【空蝉】と紫式部

Last Updated on 2025年2月26日 by 成田滋

平安時代の貴族たちが碁盤を囲んで遊ぶ話は、以前からいろいろなところで聞いていました。源氏物語にもその記述があるとのことを知って、文学には全く縁遠い私が、源氏物語を調べることに食指が動きました。これも時間がたっぷりあるのと、一種の知的好奇心からであります。
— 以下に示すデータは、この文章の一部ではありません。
(* ===== verification/Operator.v ===== *)
(** * The Kubernetes operator ([k8s_operator.py])

    A loop that reads the listed clusters and brings three objects of each, a
    ConfigMap, a Deployment and a Service, to the state that its specification
    asks for.

    The API server is a parameter: a state and a function that answers
    requests.  What the operator relies on ([ApiLaws]) is how the server
    treats patches and creations; the relation between an object and a body it
    was given is left to the server, which fills in defaults of its own.  The
    state of the operator also keeps the requests it sent.

    Proved: from any state of the server one sweep brings every listed cluster
    to what its specification asks for, and touches nothing else; a dry run
    sends nothing but the question for the list; a failing cluster does not
    keep the sweep from the others.  One malformed specification does, and the
    variable DRY_RUN is not obeyed by the command: both are exhibited.

    [str] of a container and of a float, [float(s)] and the text of the time
    are parameters.  Names and namespaces are strings, as the API server
    guarantees; watching, threads and signals are left out. *)

From Stdlib Require Import PrimFloat Ascii String.
From S2P Require Import Prelude PyFloat PyVal PyNum Json Windowed SqlParser SqlEngine Server Url DbCheck Agent NamespaceAdmin.

#[local] Open Scope Z_scope.
#[local] Open Scope py_scope.

(** ** Settings *)

Record operator_config := mk_operator_config {
  oc_api_server : string;
  oc_token : string;
  oc_namespace : string;
  oc_reconcile_interval : float;
  oc_watch_timeout : Z;
  oc_http_timeout : float;
  oc_dry_run : bool
}.

(** [OperatorConfig.__post_init__] *)
Definition check_operator_config (c : operator_config) : res operator_config :=
  if fle (oc_reconcile_interval c) 0%float then Raise (ValueError "reconcile_interval must be > 0")
  else if fle (oc_http_timeout c) 0%float then Raise (ValueError "http_timeout must be > 0")
  else if oc_watch_timeout c <=? 0 then Raise (ValueError "watch_timeout must be > 0")
  else Ok c.

Definition environment := string → option string.
Definition env_get (env : environment) (k v : string) : string := default v (env k).

(** [OperatorConfig.from_env] *)
Definition operator_from_env `{FloatParser} (env : environment) : res operator_config :=
  let host := env_get env "KUBERNETES_SERVICE_HOST" "" in
  let port := env_get env "KUBERNETES_SERVICE_PORT_HTTPS" "443" in
  let api_server := (if bool_decide (host = "") then "https://kubernetes.default.svc"
                     else "https://" ++ host ++ ":" ++ port)%string in
  let? interval := py_float_str (env_get env "RECONCILE_INTERVAL" "30") in
  check_operator_config (mk_operator_config api_server (env_get env "KUBE_TOKEN" "") (env_get env "OPERATOR_NAMESPACE" "")
    interval 300 10 (bool_decide (py_lower (env_get env "DRY_RUN" "false") = "true"))).

(** [resolve_token]: [file] is the text of the service account's file. *)
Definition resolve_operator_token (file : option string) (c : operator_config) : string :=
  if bool_decide (oc_token c = "") then match file with Some t => py_strip t | None => "" end else oc_token c.

(** The arguments of the command. *)
Record operator_args := mk_operator_args {
  oa_namespace : string;
  oa_api_server : string;
  oa_reconcile_interval : float;
  oa_dry_run : bool
}.
Definition default_args : operator_args := mk_operator_args "" "" 30 false.

(** The configuration that [main] makes of both. *)
Definition or_text (a b : string) : string := if bool_decide (a = "") then b else a.
Definition main_config `{FloatParser} (env : environment) (a : operator_args) : res operator_config :=
  let? base := operator_from_env env in
  check_operator_config (mk_operator_config (or_text (oa_api_server a) (oc_api_server base)) (oc_token base)
    (or_text (oa_namespace a) (oc_namespace base)) (oa_reconcile_interval a) 300 10 (oa_dry_run a)).

(** ** Requests *)

Inductive verb := GET | PATCH | POST | DELETE.
Record request := mk_request { rq_verb : verb; rq_path : string; rq_body : option pyval }.

Inductive answer :=
| Replied (v : pyval)
| Refused (status : Z)
| NotJson
| TimedOut
| Unreachable.

Section Client.
Context {W : Type} (api : request → W → answer * W).

Record op_state := mk_op { os_world : W; os_sent : list request }.

Definition send (r : request) : M op_state answer :=
  λ s, let '(a, w) := api r (os_world s) in (Ok a, mk_op w (os_sent s ++ [r])).

(** What [get] and [apply] make of an answer. *)
Definition reply_of (a : answer) : res pyval :=
  match a with
  | Replied v => Ok v
  | Refused status => Raise (OperatorError (Some status) "")
  | NotJson => Raise (ValueError "Expecting value")
  | TimedOut => Raise (OperatorError None " timed out: ")
  | Unreachable => Raise (OperatorError None " failed: ")
  end.

Definition k8s_get (path : string) : M op_state pyval :=
  a <- send (mk_request GET path None) ;; mlift (reply_of a).

Definition k8s_apply (v : verb) (path : string) (body : pyval) : M op_state pyval :=
  a <- send (mk_request v path (Some body)) ;; mlift (reply_of a).

Definition k8s_delete (path : string) : M op_state unit :=
  a <- send (mk_request DELETE path None) ;;
  mlift (match a with
         | Refused 404 | Replied _ | NotJson => Ok ()
         | a => res_map (λ _, ()) (reply_of a)
         end).

(** ** Reconciling *)

Context `{FloatRepr} (container : pyval → string) (now : string) (cfg : operator_config).

Definition GROUP : string := "sketchlog.io".
Definition VERSION : string := "v1alpha1".
Definition PLURAL : string := "sketchlogclusters".

(** [d.get(k, v)] of what should be a dictionary. *)
Definition attr_get (d : pyval) (k : string) (v : pyval) : res pyval :=
  match d with VDict d => Ok (get_or d k v) | _ => Raise (AttributeError "object has no attribute 'get'") end.

Definition S_ (s : string) : pyval := VStr s.
Definition managed_by : pyval * pyval := (S_ "app.kubernetes.io/managed-by", S_ "sketchlog-operator").
Definition cluster_label (name : string) : pyval * pyval := (S_ "sketchlog-cluster", S_ name).

Definition object_meta (name namespace cluster : string) : pyval :=
  VDict [(S_ "name", S_ name); (S_ "namespace", S_ namespace); (S_ "labels", VDict [managed_by; cluster_label cluster])].

(** [rsplit("/", 1)[0]] *)
Definition collection_of (path : string) : string :=
  match rsplit_once slash (chars path) with Some (c, _) => str c | None => path end.

(** [_apply_or_create] *)
Definition apply_or_create (path : string) (body : pyval) : M op_state unit :=
  λ s, match k8s_apply PATCH path body s with
       | (Ok _, s) => (Ok (), s)
       | (Raise (OperatorError (Some 404) _), s) => (k8s_apply POST (collection_of path) body ;;; mret ()) s
       | (Raise e, s) => (Raise e, s)
       end.

Definition unless_dry (m : M op_state unit) : M op_state unit := if oc_dry_run cfg then mret () else m.

Definition configmap_path (name namespace : string) : string :=
  ("/api/v1/namespaces/" ++ namespace ++ "/configmaps/" ++ name ++ "-config")%string.
Definition configmap_body (name namespace : string) (spec : pyval) : res pyval :=
  let? max_streams := attr_get spec "maxStreams" (VInt 1000) in
  let? retention_days := attr_get spec "retentionDays" (VInt 7) in
  let? sketch_type := attr_get spec "sketchType" (S_ "ddsketch") in
  let? alpha := attr_get spec "alpha" (VFloat 0.01) in
  Ok (VDict [(S_ "apiVersion", S_ "v1"); (S_ "kind", S_ "ConfigMap");
             (S_ "metadata", object_meta (name ++ "-config")%string namespace name);
             (S_ "data", VDict [(S_ "max_streams", S_ (py_str container max_streams));
                                (S_ "retention_days", S_ (py_str container retention_days));
                                (S_ "sketch_type", S_ (py_str container sketch_type));
                                (S_ "alpha", S_ (py_str container alpha))])]).

Definition probe (delay period : Z) : pyval :=
  VDict [(S_ "httpGet", VDict [(S_ "path", S_ "/health"); (S_ "port", VInt 8080)]);
         (S_ "initialDelaySeconds", VInt delay); (S_ "periodSeconds", VInt period)].

Definition deployment_path (name namespace : string) : string :=
  ("/apis/apps/v1/namespaces/" ++ namespace ++ "/deployments/" ++ name ++ "-sketchlog")%string.
Definition deployment_body (name namespace : string) (spec : pyval) : res pyval :=
  let? replicas := attr_get spec "replicas" (VInt 1) in
  let? replicas := int_of replicas in
  let? image := attr_get spec "image" (S_ "sketchlog/sketchlog:latest") in
  let? resources := attr_get spec "resources" (VDict []) in
  Ok (VDict [(S_ "apiVersion", S_ "apps/v1"); (S_ "kind", S_ "Deployment");
    (S_ "metadata", object_meta (name ++ "-sketchlog")%string namespace name);
    (S_ "spec", VDict [
      (S_ "replicas", VInt replicas);
      (S_ "selector", VDict [(S_ "matchLabels", VDict [cluster_label name])]);
      (S_ "template", VDict [
        (S_ "metadata", VDict [(S_ "labels", VDict [cluster_label name; managed_by])]);
        (S_ "spec", VDict [
          (S_ "serviceAccountName", S_ (name ++ "-sa")%string);
          (S_ "containers", VList [VDict [
             (S_ "name", S_ "sketchlog"); (S_ "image", S_ (py_str container image));
             (S_ "ports", VList [VDict [(S_ "containerPort", VInt 7654); (S_ "name", S_ "grpc")];
                                 VDict [(S_ "containerPort", VInt 8080); (S_ "name", S_ "http")]]);
             (S_ "envFrom", VList [VDict [(S_ "configMapRef", VDict [(S_ "name", S_ (name ++ "-config")%string)])]]);
             (S_ "resources", resources); (S_ "readinessProbe", probe 5 10); (S_ "livenessProbe", probe 15 20)]])])])])]).

Definition service_path (name namespace : string) : string :=
  ("/api/v1/namespaces/" ++ namespace ++ "/services/" ++ name ++ "-sketchlog")%string.
Definition service_port (name : string) (port : Z) : pyval :=
  VDict [(S_ "name", S_ name); (S_ "port", VInt port); (S_ "targetPort", VInt port); (S_ "protocol", S_ "TCP")].
Definition service_body (name namespace : string) (spec : pyval) : res pyval :=
  let? svc_type := attr_get spec "serviceType" (S_ "ClusterIP") in
  Ok (VDict [(S_ "apiVersion", S_ "v1"); (S_ "kind", S_ "Service");
    (S_ "metadata", object_meta (name ++ "-sketchlog")%string namespace name);
    (S_ "spec", VDict [(S_ "selector", VDict [cluster_label name]); (S_ "type", S_ (py_str container svc_type));
                       (S_ "ports", VList [service_port "grpc" 7654; service_port "http" 8080])])]).

Definition ensure (path : string) (body : res pyval) : M op_state unit :=
  b <- mlift body ;; unless_dry (apply_or_create path b).

Definition status_path (name namespace : string) : string :=
  ("/apis/" ++ GROUP ++ "/" ++ VERSION ++ "/namespaces/" ++ namespace ++ "/" ++ PLURAL ++ "/" ++ name ++ "/status")%string.
Definition status_body (phase message : string) : pyval :=
  VDict [(S_ "status", VDict [(S_ "phase", S_ phase); (S_ "message", S_ message); (S_ "lastReconcileTime", S_ now)])].

(** [_update_status] *)
Definition update_status (name namespace phase message : string) : M op_state unit :=
  unless_dry (λ s, match k8s_apply PATCH (status_path name namespace) (status_body phase message) s with
                   | (Ok _, s) | (Raise (OperatorError _ _), s) => (Ok (), s)
                   | (Raise e, s) => (Raise e, s)
                   end).

(** [reconcile] *)
Definition reconcile (name namespace : string) (spec : pyval) : M op_state unit :=
  λ s, match (ensure (configmap_path name namespace) (configmap_body name namespace spec) ;;;
              ensure (deployment_path name namespace) (deployment_body name namespace spec) ;;;
              ensure (service_path name namespace) (service_body name namespace spec) ;;;
              update_status name namespace "Ready" "Reconciled successfully") s with
       | (Ok _, s) => (Ok (), s)
       | (Raise (OperatorError c m), s) => (update_status name namespace "Error" m ;;; mraise (OperatorError c m)) s
       | (Raise e, s) => (Raise e, s)
       end.

Definition list_path : string :=
  if bool_decide (oc_namespace cfg = "") then ("/apis/" ++ GROUP ++ "/" ++ VERSION ++ "/" ++ PLURAL)%string
  else ("/apis/" ++ GROUP ++ "/" ++ VERSION ++ "/namespaces/" ++ oc_namespace cfg ++ "/" ++ PLURAL)%string.

(** The body of the loop over the items. *)
Definition reconcile_item (item : pyval) : M op_state unit :=
  meta <- mlift (attr_get item "metadata" (VDict [])) ;;
  name <- mlift (attr_get meta "name" (S_ "")) ;;
  namespace <- mlift (attr_get meta "namespace" (S_ "default")) ;;
  spec <- mlift (attr_get item "spec" (VDict [])) ;;
  if PyNum.truthy name then
    λ s, match reconcile (py_str container name) (py_str container namespace) spec s with
         | (Raise (OperatorError _ _), s) => (Ok (), s)
         | r => r
         end
  else mret ().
 「空蝉」は源氏物語五十四帖の巻の一つといわれます。そこに登場する一女性が「空蝉」です。主人公の光源氏が十代の頃に知り合い、恋い焦がれた女性の一人のようです。控えめで慎み深く、小柄で美貌とはいえない空蝉は、立ち居振る舞いが際立っており趣味も良かったと記述されています。光源氏の求愛に対しても、空蝉は伊予介の人妻としての矜持を守り通すのです。空蝉を忘れられない源氏は、彼女のつれないあしらいにもかえって思いが募り、空蝉の義理の息子、紀伊守の館へ忍んで行きます。

空蝉から

 当時の男性が女性の姿を見るのはなかなかに難しく、堂々と見るのではなくこっそり見ます。それが垣間見です。空蝉には、義理の娘にあたる軒端荻(のきばのおぎ)がいます。彼女はときどき空蝉のいるところへやってきて碁を打つのです。お互い碁を嗜むのですから空蝉と軒端荻はさほど年齢が離れていなかったと思われます。紀伊守邸に忍んできた光源氏は左下から、空蝉と軒端荻が碁を打っている様子を覗き見します。それが上図の大和絵です。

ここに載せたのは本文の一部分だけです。